*Exercise goal*.
Count the lines below that hold "three". Give the number without comment.

*** Input for this task

Definition is_nil {A} (l : list A) : bool :=
  match l with [] => true | _ => false end.

End Py.

Import Py.

(* ------------------------------------------------------------------ *)
(** ** Data model *)

(** A buffered message, [{"role": role, "content": content}]. *)
Record Msg := mkMsg { role : string; content : string }.

(** The two store files; [None] means the file does not exist. *)
Record Files := mkFiles {
  short_term_file : option string;
  long_term_file : option string }.

(** The attributes of a [MemoryManager] instance, with the files it owns. *)
Record MM := mkMM {
  message_buffer : list Msg;
  message_counter : Z;
  short_term_limit : Z;
  long_term_sessions : Z;
  files : Files }.

Definition set_buffer (st : MM) (b : list Msg) (c : Z) : MM :=
  mkMM b c (short_term_limit st) (long_term_sessions st) (files st).

Definition set_short (st : MM) (f : option string) : MM :=
  mkMM (message_buffer st) (message_counter st) (short_term_limit st)
       (long_term_sessions st) (mkFiles f (long_term_file (files st))).

Definition set_long (st : MM) (f : option string) : MM :=
  mkMM (message_buffer st) (message_counter st) (short_term_limit st)
       (long_term_sessions st) (mkFiles (short_term_file (files st)) f).

(** Result of a method call: a return value, or an exception raised by a
    failed file operation. *)
Inductive outcome (A : Type) : Type :=
| Ret (a : A)
| Raise.
Arguments Ret {A} a.
Arguments Raise {A}.

(** [open(path, 'a').write(s)]: an absent file is created. *)
Definition append_file (f : option string) (s : string) : option string :=
  Some (match f with Some c => c | None => EmptyString end ++ s).

(* ------------------------------------------------------------------ *)
(** ** File headers and entry formats *)

Definition short_term_header : string :=
  "# Short-term memory for current session" ++ nl ++
  "# Stores up to 10 message pairs before summarization" ++ nl ++ nl.

Definition long_term_header : string :=
  "# Long-term memory for previous sessions" ++ nl ++
  "# Stores summaries of past conversations" ++ nl ++ nl.

(** The three writes of [summarize_short_term_memory]. *)
Definition short_term_entry (timestamp summary : string) : string :=
  nl ++ "--- Summary (" ++ timestamp ++ ") ---" ++ nl ++
  summary ++ nl ++
  dash50 ++ nl.

(** The opening marker line written by [save_to_long_term_memory]. *)
Definition session_marker (session_date timestamp : string) : string :=
  "=== Session Summary (" ++ session_date ++ ") - " ++ timestamp ++ " ===".

(** The three writes of [save_to_long_term_memory]. *)
Definition long_term_entry (session_date timestamp summary : string) : string :=
  nl ++ session_marker session_date timestamp ++ nl ++
  summary ++ nl ++
  eq_line ++ nl.

(** [_ensure_memory_files] *)
Definition ensure_memory_files (fs : Files) : Files :=
  mkFiles
    (match short_term_file fs with Some c => Some c | None => Some short_term_header end)
    (match long_term_file fs with Some c => Some c | None => Some long_term_header end).

(** [__init__] (after the configuration has been read). *)
Definition init (limit sessions : Z) (fs : Files) : MM :=
  mkMM [] 0 limit sessions (ensure_memory_files fs).

(* ------------------------------------------------------------------ *)
(** ** Operations *)

(** [role_label = "User" if msg["role"] == "user" else "Assistant"] *)
Definition role_label (m : Msg) : string :=
  if String.eqb (role m) "user" then "User" else "Assistant".

(** One [f"{role_label}: {msg['content']}\n"] line per message. *)
Definition render_msgs (l : list Msg) : string :=
  fold_left (fun acc m => acc ++ role_label m ++ ": " ++ content m ++ nl) l EmptyString.

(** [add_message] *)
Definition add_message (r c : string) (st : MM) : MM :=
  set_buffer st (app (message_buffer st) [mkMsg r c])
    (if String.eqb r "user" then message_counter st + 1 else message_counter st)%Z.

(** [should_summarize]: the state is returned to make explicit that the
    call leaves it as it is. *)
Definition should_summarize (st : MM) : bool * MM :=
  ((short_term_limit st <=? message_counter st)%Z, st).

(** The user prompt of the short-term summarization call. *)
Definition short_term_prompt (st : MM) : string :=
  let to_summarize := slice_from (- short_term_limit st) (message_buffer st) in
  let transcript := "Conversation Transcript:" ++ nl ++ render_msgs to_summarize in
  "Summarize this conversation batch, focusing on meals discussed, " ++
  "any new preferences/allergies mentioned, and the recommended macro split." ++ nl ++ nl ++
  transcript ++ nl ++ nl ++ "Provide a concise summary:".

(** [summarize_short_term_memory(llm)].  [llm] maps the prompt to the
    completion; [timestamp] is [strftime("%Y-%m-%d %H:%M:%S")]; [write_ok]
    says whether the append to the short-term file succeeds. *)
Definition summarize_short_term_memory (llm : string -> string)
    (timestamp : string) (write_ok : bool) (st : MM) : outcome string * MM :=
  if is_nil (message_buffer st) then (Ret EmptyString, st)
  else
    let summary := llm (short_term_prompt st) in
    if write_ok then
      let st1 := set_short st (append_file (short_term_file (files st))
                                 (short_term_entry timestamp summary)) in
      (Ret summary, set_buffer st1 [] 0%Z)
    else (Raise, st).

(** [not content.strip() or content.strip().startswith("#")] *)
Definition no_content (c : string) : bool :=
  String.eqb (strip c) EmptyString || startswith "#" (strip c).

Definition long_term_prompt (short_term_content : string) : string :=
  "Consolidate this short-term history into key long-term dietary trends, " ++
  "macro compliance, and persistent recommendations." ++ nl ++ nl ++
  short_term_content ++ nl ++ nl ++
  "Provide a comprehensive summary focusing on:" ++ nl ++
  "- Key dietary trends and patterns" ++ nl ++
  "- Macro compliance over time" ++ nl ++
  "- Persistent recommendations and preferences" ++ nl ++
  "- Important health-related notes:".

******

*Result below*.
2